Riddhi P. Patel, Daniel W. Förster, Andrew C. Kitchener, Mark D. Rayan, Shariff W. Mohamed, Laura Werner, Dorina Lenz, Hans Pfestorf, Stephanie Kramer-Schadt, Viktoriia Radchuk, Jörns Fickel, Andreas Wilting
Two species of Southeast Asian cats in the genus Catopuma with diverging histories: an island endemic forest specialist and a widespread habitat generalist
R. Soc. open sci. 2016 3
160350; DOI: 10.1098/rsos.160350. Published 19 October 2016

Copyright © 2016 The Royal Society
Reprinted under terms of a Creative Commons Attribution 4.0 International license (CC-BY 4.0)

Surprisingly, given the wide variation in size and colouration, with several colour morphs being recognised in the Asian golden cat, the team found a very narrow range of genetic variation, suggesting a major near-extinction event and a genetic bottleneck.

We think that the Toba super-volcanic eruption on Sumatra, about 73, 000 years ago, destroyed so much forest habitat that it caused a massive population decline in most of the range of the Asian golden cat, with populations surviving only in Indochina. Only a long time after suitable climatic conditions returned during the last Ice Age were Asian golden cats able to move out from their Indochinese refuge and return to former habitats, spreading north to southern China, east to India and, in particular, south to Sumatra.

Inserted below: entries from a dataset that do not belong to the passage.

(** ** Alternate bidder codes *)

Definition adapter_codes (to_lowercase : string → string) (codes : ExtAlternateBidderCodes) (adapter : string)
    : option ExtAdapterAlternateBidderCodes :=
  bidders ← eab_bidders codes;
  match bidders !! to_lowercase adapter with Some c => Some c | None => bidders !! adapter end.
(** A code is valid for an adapter when the feature is enabled and the code is the
    adapter's own name, in any case, or its settings are enabled and name the code,
    in any case, or the wildcard; a refusal, and nothing else, has a message. *)
Theorem is_valid_bidder_code_spec to_lowercase codes adapter code :
  ((is_valid_bidder_code to_lowercase codes adapter code).1 = true ↔
    eab_enabled codes = Some true ∧
    (eq_ignore_ascii_case adapter code = true ∨
     ∃ cfg allowed, adapter_codes to_lowercase codes adapter = Some cfg ∧ eaa_enabled cfg = Some true ∧
       eaa_allowed_bidder_codes cfg = Some allowed ∧
       ("*" ∈ allowed ∨ ∃ c, c ∈ allowed ∧ eq_ignore_ascii_case c code = true))) ∧
  ((is_valid_bidder_code to_lowercase codes adapter code).1 = true ↔
   (is_valid_bidder_code to_lowercase codes adapter code).2 = "").
Proof.
  unfold is_valid_bidder_code, adapter_codes.
  destruct (eab_enabled codes) as [[]|]; cbn [default negb]; [|split; naive_solver..].
  destruct (eq_ignore_ascii_case adapter code); [split; naive_solver|].
  destruct (eab_bidders codes) as [bidders|]; cbn; [|split; naive_solver].
  assert (Hl : (if decide (is_Some (bidders !! to_lowercase adapter)) then bidders !! to_lowercase adapter else bidders !! adapter) =
    match bidders !! to_lowercase adapter with Some c => Some c | None => bidders !! adapter end).
  { destruct (bidders !! to_lowercase adapter); [by rewrite decide_True|]. rewrite decide_False; [done|]. by intros [? ?]. }
  rewrite Hl. destruct (match _ with Some c => Some c | None => _ end) as [cfg|]; [|split; naive_solver].
  destruct (eaa_enabled cfg) as [[]|] eqn:He; cbn [default negb]; [|split; naive_solver..].
  destruct (eaa_allowed_bidder_codes cfg) as [allowed|] eqn:Ha; [|split; naive_solver].
  assert (Hx : existsb (λ c, bool_decide (c = "*")) allowed || existsb (λ c, eq_ignore_ascii_case c code) allowed = true ↔
    "*" ∈ allowed ∨ ∃ c, c ∈ allowed ∧ eq_ignore_ascii_case c code = true).
  { rewrite orb_true_iff, !existsb_exists. setoid_rewrite <-list_elem_of_In. setoid_rewrite bool_decide_eq_true. naive_solver. }
  destruct (_ || _); split; naive_solver.
Qed.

The first major change was the flooding of the the Isthmus of Kra in the Pliocene 3.16 million years ago, followed by climate and vegetation variations between Sundaland and Indochina. This caused the ancestor of the modern bay cat to become restricted to Northern Borneo especially during the last glacial maximum when evergreen forests were restricted to that area. This forced it to become an environmental specialist. Meanwhile the other group which gave rise to the Asian golden cat lineage was free to spread across a wide range of habitats and to become much more of a generalist in its environmental preferences.

The second major environmental change was the Toba super-volcanic eruption on Sumatra, about 73,000 years ago, destroyed so much forest habitat that it brought the Asian golden cat close to extinction, surviving only in Indochina, from where it was able to expand its range considerably when the forests recovered.

This is of course a classic example of how speciation occurs due to genetic isolation and how living species evolve in response to climate, geological and environmental change. There never is an underlying purpose or direction; all the happens is that the variations which do better in the prevailing conditions, by definition, leave more descendants and those descendants inevitably inherit the characteristics that enabled their parent to do better.

If, as seems to be the case with the ancestor of the bay cat and the Asian golden cat, this leads to speciation than that is a consequence of the process, not the purpose of it. It's such a shame that creationists can't allow themselves to appreciate the inevitability yet simple, elegant beauty in this process which has given us over time all the diversity we see wherever we look. And all because they are too afraid to even consider that they could be wrong for fear of what might happen to them after they have died.

Not that I believe this, but imagine, for a moment, being a god which created this process watching creationists do everything humanly possible not to recognise its exquisite beauty. I wonder if creationists who can't lose their superstition ever give a thought to that.